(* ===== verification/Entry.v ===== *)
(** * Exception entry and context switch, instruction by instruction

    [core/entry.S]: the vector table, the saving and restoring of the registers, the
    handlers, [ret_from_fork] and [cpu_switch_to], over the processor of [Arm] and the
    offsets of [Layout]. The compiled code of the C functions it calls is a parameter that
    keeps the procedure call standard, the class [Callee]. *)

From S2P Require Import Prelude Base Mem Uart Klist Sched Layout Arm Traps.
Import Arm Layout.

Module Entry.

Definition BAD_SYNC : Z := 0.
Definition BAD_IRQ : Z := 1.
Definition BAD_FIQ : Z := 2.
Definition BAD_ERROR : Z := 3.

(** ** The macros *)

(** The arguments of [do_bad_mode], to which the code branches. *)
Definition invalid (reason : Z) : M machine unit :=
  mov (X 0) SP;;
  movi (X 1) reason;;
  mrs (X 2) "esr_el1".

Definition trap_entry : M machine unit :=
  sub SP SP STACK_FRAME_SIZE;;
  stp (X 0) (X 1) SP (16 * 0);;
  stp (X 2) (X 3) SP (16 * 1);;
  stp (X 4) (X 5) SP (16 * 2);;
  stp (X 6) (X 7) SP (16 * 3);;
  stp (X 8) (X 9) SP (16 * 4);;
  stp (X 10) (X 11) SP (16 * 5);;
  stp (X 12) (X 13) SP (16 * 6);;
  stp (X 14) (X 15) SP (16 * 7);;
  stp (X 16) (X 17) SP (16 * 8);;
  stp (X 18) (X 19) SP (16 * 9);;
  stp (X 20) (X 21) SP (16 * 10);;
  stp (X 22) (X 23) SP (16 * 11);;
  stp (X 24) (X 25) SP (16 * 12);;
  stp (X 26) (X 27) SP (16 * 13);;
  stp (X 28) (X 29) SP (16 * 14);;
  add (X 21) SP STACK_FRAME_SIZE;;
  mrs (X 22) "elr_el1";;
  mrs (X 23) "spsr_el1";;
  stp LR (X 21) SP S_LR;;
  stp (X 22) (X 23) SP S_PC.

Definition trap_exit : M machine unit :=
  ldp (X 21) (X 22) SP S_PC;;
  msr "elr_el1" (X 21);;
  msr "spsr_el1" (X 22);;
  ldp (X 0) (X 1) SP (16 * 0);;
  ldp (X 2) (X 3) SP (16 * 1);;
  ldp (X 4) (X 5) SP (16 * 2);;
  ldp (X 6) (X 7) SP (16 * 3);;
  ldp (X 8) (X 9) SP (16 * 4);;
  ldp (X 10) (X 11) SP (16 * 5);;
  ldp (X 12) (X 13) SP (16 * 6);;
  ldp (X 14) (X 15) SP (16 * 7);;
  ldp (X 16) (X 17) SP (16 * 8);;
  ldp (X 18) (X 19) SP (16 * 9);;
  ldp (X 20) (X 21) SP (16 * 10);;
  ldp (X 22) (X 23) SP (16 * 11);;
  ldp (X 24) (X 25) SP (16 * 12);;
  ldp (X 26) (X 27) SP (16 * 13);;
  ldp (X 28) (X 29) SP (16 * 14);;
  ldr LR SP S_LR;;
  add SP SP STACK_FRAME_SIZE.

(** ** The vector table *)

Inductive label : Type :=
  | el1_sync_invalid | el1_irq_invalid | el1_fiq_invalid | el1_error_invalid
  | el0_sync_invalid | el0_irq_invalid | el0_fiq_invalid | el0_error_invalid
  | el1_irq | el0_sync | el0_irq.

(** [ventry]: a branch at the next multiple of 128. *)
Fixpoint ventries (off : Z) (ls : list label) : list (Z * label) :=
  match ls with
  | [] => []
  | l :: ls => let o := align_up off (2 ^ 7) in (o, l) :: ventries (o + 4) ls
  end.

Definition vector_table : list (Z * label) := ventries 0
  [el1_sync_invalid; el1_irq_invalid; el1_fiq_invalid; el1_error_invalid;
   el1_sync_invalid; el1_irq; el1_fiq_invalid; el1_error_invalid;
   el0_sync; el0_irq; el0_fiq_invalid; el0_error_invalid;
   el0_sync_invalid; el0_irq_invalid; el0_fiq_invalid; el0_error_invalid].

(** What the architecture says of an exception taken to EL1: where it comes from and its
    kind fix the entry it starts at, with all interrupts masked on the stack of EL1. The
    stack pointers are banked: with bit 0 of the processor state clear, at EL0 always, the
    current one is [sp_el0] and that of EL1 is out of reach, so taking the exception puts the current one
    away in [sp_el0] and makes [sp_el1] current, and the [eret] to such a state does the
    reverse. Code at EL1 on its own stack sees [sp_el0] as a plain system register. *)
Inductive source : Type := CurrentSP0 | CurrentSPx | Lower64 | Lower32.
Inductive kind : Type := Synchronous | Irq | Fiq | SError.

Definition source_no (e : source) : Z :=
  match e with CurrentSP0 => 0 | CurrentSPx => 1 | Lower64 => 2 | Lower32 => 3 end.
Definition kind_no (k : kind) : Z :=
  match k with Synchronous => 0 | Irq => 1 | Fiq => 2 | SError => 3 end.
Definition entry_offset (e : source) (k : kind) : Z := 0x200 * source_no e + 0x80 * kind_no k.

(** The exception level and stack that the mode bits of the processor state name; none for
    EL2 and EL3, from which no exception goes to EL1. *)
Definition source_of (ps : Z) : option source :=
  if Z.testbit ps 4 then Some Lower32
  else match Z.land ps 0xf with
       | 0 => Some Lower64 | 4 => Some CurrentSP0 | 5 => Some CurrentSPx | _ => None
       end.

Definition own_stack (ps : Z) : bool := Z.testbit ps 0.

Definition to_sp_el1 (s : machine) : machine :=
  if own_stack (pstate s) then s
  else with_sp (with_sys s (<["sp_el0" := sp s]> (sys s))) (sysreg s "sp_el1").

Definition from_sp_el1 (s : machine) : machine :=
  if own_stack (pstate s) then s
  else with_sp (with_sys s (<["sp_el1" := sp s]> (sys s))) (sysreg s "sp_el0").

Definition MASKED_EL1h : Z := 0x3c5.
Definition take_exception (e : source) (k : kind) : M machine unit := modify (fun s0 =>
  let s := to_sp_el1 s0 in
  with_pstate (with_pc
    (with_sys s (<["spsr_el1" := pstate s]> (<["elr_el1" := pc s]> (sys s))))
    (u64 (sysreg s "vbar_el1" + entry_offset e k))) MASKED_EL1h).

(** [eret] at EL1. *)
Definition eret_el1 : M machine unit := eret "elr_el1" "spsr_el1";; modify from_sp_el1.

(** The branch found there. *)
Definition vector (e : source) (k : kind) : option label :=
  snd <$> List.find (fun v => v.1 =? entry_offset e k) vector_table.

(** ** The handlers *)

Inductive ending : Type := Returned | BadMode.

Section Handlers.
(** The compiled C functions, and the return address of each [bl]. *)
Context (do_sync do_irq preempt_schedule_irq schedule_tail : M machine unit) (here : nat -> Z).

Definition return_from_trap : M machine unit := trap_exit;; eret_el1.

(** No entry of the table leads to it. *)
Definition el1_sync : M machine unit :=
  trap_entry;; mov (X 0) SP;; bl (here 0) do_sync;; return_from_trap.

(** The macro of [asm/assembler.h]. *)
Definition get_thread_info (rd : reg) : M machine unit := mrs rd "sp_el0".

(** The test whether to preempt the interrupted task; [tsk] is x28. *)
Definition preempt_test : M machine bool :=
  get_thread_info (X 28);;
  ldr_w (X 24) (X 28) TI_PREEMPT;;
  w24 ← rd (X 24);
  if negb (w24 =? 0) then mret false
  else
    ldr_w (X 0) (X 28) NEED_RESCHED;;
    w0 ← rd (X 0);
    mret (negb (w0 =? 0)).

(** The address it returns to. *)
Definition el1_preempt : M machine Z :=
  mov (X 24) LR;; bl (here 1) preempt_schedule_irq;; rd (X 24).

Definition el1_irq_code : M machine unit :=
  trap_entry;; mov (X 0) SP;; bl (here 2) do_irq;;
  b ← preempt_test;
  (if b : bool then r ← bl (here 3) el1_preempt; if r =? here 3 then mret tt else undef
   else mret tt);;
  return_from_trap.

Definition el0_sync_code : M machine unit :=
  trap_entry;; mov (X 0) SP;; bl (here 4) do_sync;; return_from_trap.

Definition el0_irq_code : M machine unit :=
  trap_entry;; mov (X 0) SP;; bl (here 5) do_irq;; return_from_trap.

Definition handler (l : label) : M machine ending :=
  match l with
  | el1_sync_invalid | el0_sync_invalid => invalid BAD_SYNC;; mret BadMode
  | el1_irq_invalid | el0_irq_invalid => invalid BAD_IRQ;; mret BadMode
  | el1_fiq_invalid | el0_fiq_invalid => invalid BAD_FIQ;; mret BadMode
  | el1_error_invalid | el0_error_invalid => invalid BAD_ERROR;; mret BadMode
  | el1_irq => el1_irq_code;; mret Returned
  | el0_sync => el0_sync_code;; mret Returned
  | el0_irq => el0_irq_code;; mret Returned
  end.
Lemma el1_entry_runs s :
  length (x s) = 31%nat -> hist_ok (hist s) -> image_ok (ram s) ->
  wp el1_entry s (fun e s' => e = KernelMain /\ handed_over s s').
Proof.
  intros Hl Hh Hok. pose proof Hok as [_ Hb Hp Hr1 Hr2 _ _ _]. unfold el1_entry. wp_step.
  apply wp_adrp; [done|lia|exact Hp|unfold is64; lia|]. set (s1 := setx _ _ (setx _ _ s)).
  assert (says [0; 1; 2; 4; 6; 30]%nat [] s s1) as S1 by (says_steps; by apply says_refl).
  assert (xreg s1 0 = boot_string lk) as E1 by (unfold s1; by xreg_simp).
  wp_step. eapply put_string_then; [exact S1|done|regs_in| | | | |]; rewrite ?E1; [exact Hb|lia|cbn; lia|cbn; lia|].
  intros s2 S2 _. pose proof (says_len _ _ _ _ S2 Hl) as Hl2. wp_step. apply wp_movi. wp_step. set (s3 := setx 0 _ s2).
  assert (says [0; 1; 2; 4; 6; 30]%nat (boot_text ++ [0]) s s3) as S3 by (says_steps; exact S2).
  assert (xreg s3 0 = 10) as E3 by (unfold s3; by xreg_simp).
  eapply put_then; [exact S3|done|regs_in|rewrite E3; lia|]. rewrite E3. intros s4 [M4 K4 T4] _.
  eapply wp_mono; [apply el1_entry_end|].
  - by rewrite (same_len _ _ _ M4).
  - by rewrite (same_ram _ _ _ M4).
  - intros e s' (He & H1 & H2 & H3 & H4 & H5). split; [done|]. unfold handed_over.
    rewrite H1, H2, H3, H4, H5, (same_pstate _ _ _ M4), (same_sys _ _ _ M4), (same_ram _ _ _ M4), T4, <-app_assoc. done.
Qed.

**********

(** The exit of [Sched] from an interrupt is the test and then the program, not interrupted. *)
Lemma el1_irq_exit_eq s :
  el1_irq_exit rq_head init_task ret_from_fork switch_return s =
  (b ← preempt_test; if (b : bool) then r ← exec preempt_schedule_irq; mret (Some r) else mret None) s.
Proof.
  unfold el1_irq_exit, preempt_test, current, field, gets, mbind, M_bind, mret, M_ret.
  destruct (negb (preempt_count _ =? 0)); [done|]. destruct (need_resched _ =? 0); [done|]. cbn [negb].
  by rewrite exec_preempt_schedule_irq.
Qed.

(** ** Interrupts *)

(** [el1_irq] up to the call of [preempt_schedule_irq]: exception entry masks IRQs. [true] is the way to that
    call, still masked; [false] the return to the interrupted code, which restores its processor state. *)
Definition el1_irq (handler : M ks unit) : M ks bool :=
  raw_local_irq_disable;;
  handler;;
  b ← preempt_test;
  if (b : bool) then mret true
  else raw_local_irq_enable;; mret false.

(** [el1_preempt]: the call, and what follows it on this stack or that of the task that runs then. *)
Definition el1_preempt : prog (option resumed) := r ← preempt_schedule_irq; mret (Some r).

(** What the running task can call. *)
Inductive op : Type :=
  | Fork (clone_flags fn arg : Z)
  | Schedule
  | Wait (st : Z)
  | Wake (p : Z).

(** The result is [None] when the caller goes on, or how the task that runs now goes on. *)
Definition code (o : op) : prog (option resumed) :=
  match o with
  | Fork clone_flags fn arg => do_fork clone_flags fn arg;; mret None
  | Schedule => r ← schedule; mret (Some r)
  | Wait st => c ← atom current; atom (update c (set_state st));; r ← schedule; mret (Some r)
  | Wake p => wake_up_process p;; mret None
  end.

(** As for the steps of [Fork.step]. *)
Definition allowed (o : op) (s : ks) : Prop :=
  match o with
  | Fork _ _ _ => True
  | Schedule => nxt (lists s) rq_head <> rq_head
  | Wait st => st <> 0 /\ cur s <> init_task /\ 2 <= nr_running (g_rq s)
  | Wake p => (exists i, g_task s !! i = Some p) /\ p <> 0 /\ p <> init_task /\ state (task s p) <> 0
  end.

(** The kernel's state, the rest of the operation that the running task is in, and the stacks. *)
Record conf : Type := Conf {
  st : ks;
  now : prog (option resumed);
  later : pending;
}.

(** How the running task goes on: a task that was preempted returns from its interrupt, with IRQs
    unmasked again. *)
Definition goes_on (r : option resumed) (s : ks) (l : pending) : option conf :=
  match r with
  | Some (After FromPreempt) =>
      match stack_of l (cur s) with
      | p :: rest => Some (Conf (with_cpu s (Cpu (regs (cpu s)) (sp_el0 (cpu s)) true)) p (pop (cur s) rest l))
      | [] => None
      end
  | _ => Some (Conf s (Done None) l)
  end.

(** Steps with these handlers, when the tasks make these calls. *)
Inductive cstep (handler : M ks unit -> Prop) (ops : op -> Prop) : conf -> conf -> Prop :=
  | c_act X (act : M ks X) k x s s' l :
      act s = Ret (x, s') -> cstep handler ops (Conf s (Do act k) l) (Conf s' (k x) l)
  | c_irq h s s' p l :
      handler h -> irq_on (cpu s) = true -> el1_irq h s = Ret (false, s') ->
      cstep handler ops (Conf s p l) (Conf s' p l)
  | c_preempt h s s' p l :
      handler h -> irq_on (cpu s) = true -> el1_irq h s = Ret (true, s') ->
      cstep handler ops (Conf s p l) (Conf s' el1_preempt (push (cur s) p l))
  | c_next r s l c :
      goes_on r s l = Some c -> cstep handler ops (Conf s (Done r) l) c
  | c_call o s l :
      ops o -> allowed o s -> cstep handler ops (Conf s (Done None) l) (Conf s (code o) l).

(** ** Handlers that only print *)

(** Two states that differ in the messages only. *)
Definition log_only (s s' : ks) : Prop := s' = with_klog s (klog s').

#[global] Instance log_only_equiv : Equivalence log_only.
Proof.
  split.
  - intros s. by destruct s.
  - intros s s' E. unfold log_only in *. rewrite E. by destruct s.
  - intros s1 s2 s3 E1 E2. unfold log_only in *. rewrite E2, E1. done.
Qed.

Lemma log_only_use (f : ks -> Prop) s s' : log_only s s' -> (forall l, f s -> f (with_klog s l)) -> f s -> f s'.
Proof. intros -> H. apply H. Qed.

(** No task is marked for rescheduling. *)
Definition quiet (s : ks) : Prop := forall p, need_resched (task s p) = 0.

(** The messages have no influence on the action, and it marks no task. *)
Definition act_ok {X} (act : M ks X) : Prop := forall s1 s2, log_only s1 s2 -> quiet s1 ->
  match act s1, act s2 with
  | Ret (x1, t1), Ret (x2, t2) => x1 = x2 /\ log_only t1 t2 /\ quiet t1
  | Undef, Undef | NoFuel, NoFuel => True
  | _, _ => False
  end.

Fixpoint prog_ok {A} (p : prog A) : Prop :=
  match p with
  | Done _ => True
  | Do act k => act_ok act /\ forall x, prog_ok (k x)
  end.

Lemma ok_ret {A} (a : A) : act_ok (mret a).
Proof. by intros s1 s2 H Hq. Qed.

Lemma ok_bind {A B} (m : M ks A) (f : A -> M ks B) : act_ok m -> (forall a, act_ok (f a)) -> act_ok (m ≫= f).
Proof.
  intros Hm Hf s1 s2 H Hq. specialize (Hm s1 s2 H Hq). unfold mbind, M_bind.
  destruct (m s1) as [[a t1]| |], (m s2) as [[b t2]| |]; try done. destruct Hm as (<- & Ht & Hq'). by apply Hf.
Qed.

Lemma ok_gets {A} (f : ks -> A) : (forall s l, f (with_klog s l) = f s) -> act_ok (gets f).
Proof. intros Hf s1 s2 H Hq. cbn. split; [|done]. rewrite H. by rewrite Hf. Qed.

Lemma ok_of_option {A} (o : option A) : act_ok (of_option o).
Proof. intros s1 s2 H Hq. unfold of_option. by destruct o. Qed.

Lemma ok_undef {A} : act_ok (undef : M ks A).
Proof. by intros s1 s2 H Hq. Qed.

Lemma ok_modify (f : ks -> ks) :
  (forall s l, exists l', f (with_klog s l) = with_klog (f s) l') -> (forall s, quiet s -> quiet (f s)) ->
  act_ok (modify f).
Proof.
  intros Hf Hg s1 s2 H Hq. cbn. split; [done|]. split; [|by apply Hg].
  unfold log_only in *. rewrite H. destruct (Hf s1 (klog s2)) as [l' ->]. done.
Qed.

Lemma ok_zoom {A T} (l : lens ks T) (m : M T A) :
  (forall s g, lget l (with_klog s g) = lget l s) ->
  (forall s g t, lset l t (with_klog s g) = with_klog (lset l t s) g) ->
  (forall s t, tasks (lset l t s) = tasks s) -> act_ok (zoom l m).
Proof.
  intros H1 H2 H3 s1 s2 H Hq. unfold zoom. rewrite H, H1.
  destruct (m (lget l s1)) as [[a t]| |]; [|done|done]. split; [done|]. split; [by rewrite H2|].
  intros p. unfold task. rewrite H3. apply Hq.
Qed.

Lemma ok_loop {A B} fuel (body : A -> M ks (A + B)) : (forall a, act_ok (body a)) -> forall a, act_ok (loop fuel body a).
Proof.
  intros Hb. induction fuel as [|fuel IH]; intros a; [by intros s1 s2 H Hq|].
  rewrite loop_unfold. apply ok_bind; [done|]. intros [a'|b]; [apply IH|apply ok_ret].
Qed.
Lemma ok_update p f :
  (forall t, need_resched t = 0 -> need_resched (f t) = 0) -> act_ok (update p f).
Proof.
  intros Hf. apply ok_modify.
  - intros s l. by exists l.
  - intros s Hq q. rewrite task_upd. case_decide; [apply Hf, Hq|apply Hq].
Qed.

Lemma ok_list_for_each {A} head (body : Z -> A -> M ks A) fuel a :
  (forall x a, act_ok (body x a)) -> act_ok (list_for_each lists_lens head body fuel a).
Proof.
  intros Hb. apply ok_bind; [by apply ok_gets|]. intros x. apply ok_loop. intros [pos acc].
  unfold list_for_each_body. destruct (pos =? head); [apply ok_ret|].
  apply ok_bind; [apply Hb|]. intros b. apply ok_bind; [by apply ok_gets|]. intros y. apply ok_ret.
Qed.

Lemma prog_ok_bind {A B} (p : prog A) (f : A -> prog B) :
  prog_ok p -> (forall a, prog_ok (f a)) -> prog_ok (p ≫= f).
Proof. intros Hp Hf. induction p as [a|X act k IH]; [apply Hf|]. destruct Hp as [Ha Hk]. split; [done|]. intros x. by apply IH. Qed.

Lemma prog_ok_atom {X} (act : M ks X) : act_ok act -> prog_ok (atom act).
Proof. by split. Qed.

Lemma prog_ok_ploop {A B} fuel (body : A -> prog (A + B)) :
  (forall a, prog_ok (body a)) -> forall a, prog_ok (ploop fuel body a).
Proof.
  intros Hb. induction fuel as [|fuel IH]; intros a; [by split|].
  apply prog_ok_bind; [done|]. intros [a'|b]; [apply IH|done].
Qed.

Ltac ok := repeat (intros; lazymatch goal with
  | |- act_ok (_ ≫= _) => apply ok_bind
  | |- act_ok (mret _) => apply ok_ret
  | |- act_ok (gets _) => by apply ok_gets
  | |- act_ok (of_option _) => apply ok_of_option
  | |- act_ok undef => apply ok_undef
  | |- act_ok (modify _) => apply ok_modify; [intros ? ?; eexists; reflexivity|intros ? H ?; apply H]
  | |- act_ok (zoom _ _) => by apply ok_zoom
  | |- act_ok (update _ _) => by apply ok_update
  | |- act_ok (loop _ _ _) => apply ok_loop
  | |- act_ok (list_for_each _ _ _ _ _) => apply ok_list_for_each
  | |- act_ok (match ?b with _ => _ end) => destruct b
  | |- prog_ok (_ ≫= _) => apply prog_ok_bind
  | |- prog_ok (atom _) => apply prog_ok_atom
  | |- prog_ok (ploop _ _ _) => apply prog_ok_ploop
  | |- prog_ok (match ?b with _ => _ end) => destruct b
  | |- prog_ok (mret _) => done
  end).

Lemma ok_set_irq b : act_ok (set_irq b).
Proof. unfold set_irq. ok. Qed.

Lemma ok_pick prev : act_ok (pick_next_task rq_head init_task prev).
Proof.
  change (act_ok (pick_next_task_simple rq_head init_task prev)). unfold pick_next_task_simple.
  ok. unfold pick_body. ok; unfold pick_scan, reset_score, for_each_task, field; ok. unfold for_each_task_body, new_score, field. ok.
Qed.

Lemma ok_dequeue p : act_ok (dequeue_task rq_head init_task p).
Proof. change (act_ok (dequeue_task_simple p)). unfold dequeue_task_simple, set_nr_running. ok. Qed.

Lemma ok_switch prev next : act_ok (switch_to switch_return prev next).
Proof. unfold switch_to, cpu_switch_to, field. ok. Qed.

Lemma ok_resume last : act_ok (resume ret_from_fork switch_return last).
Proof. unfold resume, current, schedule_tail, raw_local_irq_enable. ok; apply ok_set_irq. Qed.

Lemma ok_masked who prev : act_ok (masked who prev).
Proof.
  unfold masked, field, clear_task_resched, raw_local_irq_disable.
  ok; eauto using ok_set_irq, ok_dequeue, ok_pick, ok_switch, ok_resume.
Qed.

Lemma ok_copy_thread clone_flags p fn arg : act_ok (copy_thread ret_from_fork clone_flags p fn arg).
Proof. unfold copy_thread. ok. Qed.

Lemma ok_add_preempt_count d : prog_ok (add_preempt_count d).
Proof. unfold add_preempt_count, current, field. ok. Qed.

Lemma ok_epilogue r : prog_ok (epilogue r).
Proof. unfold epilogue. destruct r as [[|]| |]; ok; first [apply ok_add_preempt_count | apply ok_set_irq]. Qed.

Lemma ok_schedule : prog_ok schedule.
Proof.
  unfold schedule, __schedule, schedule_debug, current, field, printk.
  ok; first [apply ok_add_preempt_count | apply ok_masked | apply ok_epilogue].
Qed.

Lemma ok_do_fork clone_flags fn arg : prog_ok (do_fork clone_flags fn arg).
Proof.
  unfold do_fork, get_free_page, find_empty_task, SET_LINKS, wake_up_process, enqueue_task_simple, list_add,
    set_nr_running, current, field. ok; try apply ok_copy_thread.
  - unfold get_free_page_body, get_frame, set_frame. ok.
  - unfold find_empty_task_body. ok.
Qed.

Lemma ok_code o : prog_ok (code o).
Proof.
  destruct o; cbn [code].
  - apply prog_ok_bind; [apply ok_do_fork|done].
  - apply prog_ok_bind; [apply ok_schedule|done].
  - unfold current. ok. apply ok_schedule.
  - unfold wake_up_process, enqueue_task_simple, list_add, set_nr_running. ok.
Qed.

**********

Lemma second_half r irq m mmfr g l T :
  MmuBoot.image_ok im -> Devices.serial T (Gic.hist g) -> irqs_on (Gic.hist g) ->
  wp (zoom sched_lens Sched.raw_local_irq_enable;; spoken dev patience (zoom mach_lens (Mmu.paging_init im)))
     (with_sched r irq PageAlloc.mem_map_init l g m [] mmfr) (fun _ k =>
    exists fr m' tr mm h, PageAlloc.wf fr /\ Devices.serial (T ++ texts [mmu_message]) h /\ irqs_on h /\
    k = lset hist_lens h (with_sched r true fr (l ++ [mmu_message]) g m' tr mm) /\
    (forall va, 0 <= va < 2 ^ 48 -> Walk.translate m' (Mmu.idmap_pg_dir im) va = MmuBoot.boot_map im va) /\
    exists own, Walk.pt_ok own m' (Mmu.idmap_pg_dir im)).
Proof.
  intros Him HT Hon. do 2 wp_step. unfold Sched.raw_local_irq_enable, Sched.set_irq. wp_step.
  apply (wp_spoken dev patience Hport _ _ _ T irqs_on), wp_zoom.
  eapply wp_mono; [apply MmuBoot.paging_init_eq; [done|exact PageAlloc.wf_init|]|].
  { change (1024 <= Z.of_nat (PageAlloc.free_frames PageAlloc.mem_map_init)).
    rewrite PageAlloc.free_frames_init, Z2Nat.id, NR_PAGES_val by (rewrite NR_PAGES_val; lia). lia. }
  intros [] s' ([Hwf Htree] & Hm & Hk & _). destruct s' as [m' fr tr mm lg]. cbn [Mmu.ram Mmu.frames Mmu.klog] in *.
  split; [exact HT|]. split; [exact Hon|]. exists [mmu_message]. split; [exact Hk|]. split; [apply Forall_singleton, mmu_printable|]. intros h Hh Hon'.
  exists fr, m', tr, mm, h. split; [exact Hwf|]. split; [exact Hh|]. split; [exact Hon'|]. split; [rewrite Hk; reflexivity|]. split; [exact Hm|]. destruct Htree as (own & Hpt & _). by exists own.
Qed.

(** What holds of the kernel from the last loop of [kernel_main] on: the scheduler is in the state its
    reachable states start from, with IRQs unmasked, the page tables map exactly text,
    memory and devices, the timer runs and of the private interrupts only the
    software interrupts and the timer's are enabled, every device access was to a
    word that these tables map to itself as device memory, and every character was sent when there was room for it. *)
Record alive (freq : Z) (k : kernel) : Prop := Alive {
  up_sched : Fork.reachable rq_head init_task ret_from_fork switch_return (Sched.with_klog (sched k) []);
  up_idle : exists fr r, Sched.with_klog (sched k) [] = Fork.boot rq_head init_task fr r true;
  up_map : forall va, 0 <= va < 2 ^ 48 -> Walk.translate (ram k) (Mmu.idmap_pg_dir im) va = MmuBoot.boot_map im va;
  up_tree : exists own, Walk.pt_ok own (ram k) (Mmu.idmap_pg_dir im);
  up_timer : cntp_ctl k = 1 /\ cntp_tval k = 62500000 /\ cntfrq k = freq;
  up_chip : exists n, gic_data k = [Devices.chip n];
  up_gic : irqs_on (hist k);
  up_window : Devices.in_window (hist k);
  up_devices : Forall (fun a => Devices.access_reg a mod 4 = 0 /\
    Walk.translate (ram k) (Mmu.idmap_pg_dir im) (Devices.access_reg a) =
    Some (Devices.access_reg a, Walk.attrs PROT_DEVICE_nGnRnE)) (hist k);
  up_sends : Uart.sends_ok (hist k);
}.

**********

Scan the material above for the string "calls", returning each line that contains it.

    offsets of [Layout]. The compiled code of the C functions it calls is a parameter that
(** Steps with these handlers, when the tasks make these calls. *)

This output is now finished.